第316回 君が流す最後の涙を(ダンヌンツィオ)

Ho terso con ambe le mani
l’estreme tue lacrime, o Vita.
L’amante che ha nome Domani
m’attede nell’ombra infinita.
(君が流す最後の涙を、私は両手で拭い去った。ああ、人生よ。
 明日という名の恋人は、無窮の陰の下で私を待っている)
 
 イタリアの愛国詩人、ガブリエーレ・ダンヌンツィオ(Gabriele d’Annunzio, 1863~1938)の「賢者の言葉は何を語っているのか(Che dici, o parola del Saggio)」の最終連。賢者はアマランタに生への希望を説くが、アマランタは自らの死がより甘美な未来を導くと感じている。
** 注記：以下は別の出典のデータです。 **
Definition serialize (l : PaykhLoyaltyLiability.t) : jsval :=
  JObj [("id", JStr (PaykhLoyaltyLiability.id l)); ("tenantId", JStr (PaykhLoyaltyLiability.tenantId l));
        ("paykhProgramId", JStr (PaykhLoyaltyLiability.paykhProgramId l));
        ("programFundId", JStr (PaykhLoyaltyLiability.programFundId l));
        ("classification", JStr (FundClassification_to_string (PaykhLoyaltyLiability.classification l)));
        ("currency", JStr (PaykhLoyaltyLiability.currency l));
        ("pegCurrency", JStr (PaykhLoyaltyLiability.pegCurrency l));
        ("denominationMinor", js_big (PaykhLoyaltyLiability.denominationMinor l));
        ("decimals", JNum (Num (PaykhLoyaltyLiability.decimals l)));
        ("stellar", match truthy (PaykhLoyaltyLiability.stellarAssetCode l) with
                    | Some code => JObj [("assetCode", JStr code);
                                         ("issuer", js_of_opt (PaykhLoyaltyLiability.stellarIssuer l));
                                         ("distributor", js_of_opt (PaykhLoyaltyLiability.stellarDistributor l))]
                    | None => JNull
                    end);
        ("outstandingMinor", js_big (PaykhLoyaltyLiability.outstandingMinor l));
        ("issuedTotalMinor", js_big (PaykhLoyaltyLiability.issuedTotalMinor l));
        ("redeemedTotalMinor", js_big (PaykhLoyaltyLiability.redeemedTotalMinor l));
        ("onChainSupplyMinor", js_big (PaykhLoyaltyLiability.onChainSupplyMinor l));
        ("reconciliationStatus", JStr (PaykhLoyaltyLiability.reconciliationStatus l));
        ("status", JStr (PaykhLoyaltyLiability.status l))].

Definition loyalty_refs (source : string) (l : PaykhLoyaltyLiability.t) (actor : string) : JournalReferences :=
  {| ref_source := source +:+ PaykhLoyaltyLiability.id l;
     ref_programId := PaykhLoyaltyLiability.tenantId l;
     ref_assetId := default (PaykhLoyaltyLiability.paykhProgramId l) (PaykhLoyaltyLiability.stellarAssetCode l);
     ref_actor := actor; ref_approvalRef := None; ref_correlationId := None |}.

(** [resolveAmount]: from token units when given, else from minor units. *)
Definition resolveAmount (l : PaykhLoyaltyLiability.t) (amountMinor unitsStr : option string) :
    outcome (Money * option Z) :=
  match truthy unitsStr with
  | Some s =>
      units ← BigInt s;
      peg ← makePeg (PaykhLoyaltyLiability.pegCurrency l) (PaykhLoyaltyLiability.denominationMinor l);
      amount ← backingForUnits units peg;
      Ok (amount, Some units)
  | None =>
      match truthy amountMinor with
      | Some s => z ← BigInt s; Ok (money z (PaykhLoyaltyLiability.pegCurrency l), None)
      | None => Err (BadRequestException "Provide either units or amountMinor" [])
      end
  end.

Section loyalty.
Context `{RT : !Runtime} `{PC : !PrismaClient} (env : Env).

Definition require (liabilityId : string) : prog World PaykhLoyaltyLiability.t :=
  l ← find_unique TPaykhLoyaltyLiability liabilityId;
  or_throw l (NotFoundException ("Loyalty liability " +:+ liabilityId +:+ " not found")).

Definition bind_loyalty (input : BindLoyaltyInput) : prog World jsval :=
  f ← find_unique TPaykhProgramFund (bl_programFundId input);
  f ← or_throw f (NotFoundException ("Program fund " +:+ bl_programFundId input +:+ " not found"));
  throw_if (negb (fiatBackingRequired (backingPolicyFor (PaykhProgramFund.classification f))))
    (BadRequestException ("Classification " +:+
       FundClassification_to_string (PaykhProgramFund.classification f) +:+
       " is not fiat-backed; a loyalty stablecoin must be fully reserved") []);;
  existing ← find_first TPaykhLoyaltyLiability
    (λ l, bool_decide (PaykhLoyaltyLiability.programFundId l = PaykhProgramFund.id f));
  throw_if (bool_decide (is_Some existing))
    (ConflictException ("Program fund " +:+ PaykhProgramFund.id f +:+ " already has a loyalty stablecoin"));;
  denomination ← (match truthy (bl_denominationMinor input) with
                  | Some s => lift (BigInt s)
                  | None => mret 1
                  end);
  throw_if (denomination <=? 0) (BadRequestException "denominationMinor must be positive" []);;
  liability ← create TPaykhLoyaltyLiability (λ k t,
    {| PaykhLoyaltyLiability.id := k; PaykhLoyaltyLiability.tenantId := PaykhProgramFund.tenantId f;
       PaykhLoyaltyLiability.paykhProgramId := PaykhProgramFund.paykhProgramId f;
       PaykhLoyaltyLiability.programFundId := PaykhProgramFund.id f;
       PaykhLoyaltyLiability.classification := PaykhProgramFund.classification f;
       PaykhLoyaltyLiability.currency := PaykhProgramFund.currency f;
       PaykhLoyaltyLiability.pegCurrency := PaykhProgramFund.currency f;
       PaykhLoyaltyLiability.denominationMinor := denomination;
       PaykhLoyaltyLiability.decimals := default 2 (bl_decimals input);
       PaykhLoyaltyLiability.stellarAssetCode := bl_stellarAssetCode input;
       PaykhLoyaltyLiability.stellarIssuer := bl_stellarIssuer input;
       PaykhLoyaltyLiability.stellarDistributor := bl_stellarDistributor input;
       PaykhLoyaltyLiability.outstandingMinor := 0; PaykhLoyaltyLiability.issuedTotalMinor := 0;
       PaykhLoyaltyLiability.redeemedTotalMinor := 0; PaykhLoyaltyLiability.onChainSupplyMinor := 0;
       PaykhLoyaltyLiability.reconciliationStatus := "PENDING";
       PaykhLoyaltyLiability.lastReconciledAt := None; PaykhLoyaltyLiability.status := "ACTIVE";
       PaykhLoyaltyLiability.createdAt := t |});
  audit_record (with_after (JObj [("stellarAssetCode", js_of_opt (bl_stellarAssetCode input));
                                  ("denominationMinor", js_big denomination)])
    (audited (bl_actor input) "paykh.loyalty.bound" "PAYKH_LOYALTY_LIABILITY"
       (PaykhLoyaltyLiability.id liability)));;
  mret (serialize liability).

(** Sign the authorization and delegate execution to PayChain. *)
Definition authorizeOnChain (operation : string) (l : PaykhLoyaltyLiability.t) (amountMinor : string) :
    prog World ChainResult :=
  match truthy (PaykhLoyaltyLiability.stellarAssetCode l), truthy (PaykhLoyaltyLiability.stellarDistributor l) with
  | Some code, Some distributor =>
      u ← randomUUID;
      let reference := "paykh-loyalty-" +:+ to_lower operation +:+ ":" +:+
                       PaykhLoyaltyLiability.id l +:+ ":" +:+ u in
      sg ← lift (sign (signing env) MINT_AUTHORIZATION
        (JObj [("operation", JStr operation); ("assetCode", JStr code); ("destination", JStr distributor);
               ("amountMinor", JStr amountMinor); ("currency", JStr (PaykhLoyaltyLiability.pegCurrency l));
               ("reference", JStr reference)]));
      res ← execute_issuance env
        {| ier_operation := operation; ier_authorizationId := reference; ier_assetCode := code;
           ier_destination := distributor; ier_amountMinor := amountMinor;
           ier_decimals := PaykhLoyaltyLiability.decimals l;
           ier_currency := PaykhLoyaltyLiability.pegCurrency l; ier_reference := reference;
           ier_signature := Some sg |};
      let '(r, simulated) := res in
      mret {| ch_status := if simulated : bool then "ONCHAIN_SIMULATED"
                           else if accepted r then "ONCHAIN_CONFIRMED" else "ONCHAIN_FAILED";
              ch_executedBy := if simulated then "simulated" else "paychain";
              ch_paychainReference := paychainReference r; ch_onChainTxHash := onChainTxHash r |}
  | _, _ => mret (mkChainResult "OFFCHAIN" "offchain" None None)
  end.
 ダンヌンツィオはアドリア海に面する港町の富裕な地主の家に生まれた。早熟の天才として知られ、16歳で擬古体の処女詩集を発表する。ローマ大学在籍中に文学活動に励み、社交界の寵児となった。30代半ばで下院議員に選出されたが、借金苦からフランスに逃亡。そこでドビュッシーと親しくなり、歌劇「聖セバスティアンの殉教」が生まれた。
  第一次世界大戦の開戦とともにイタリアに帰国し、志願兵として参戦する。戦闘機パイロットとして前線に赴いたが、事故で右眼を失明。戦後もファッシズム政権から国民的英雄として栄誉を贈られた。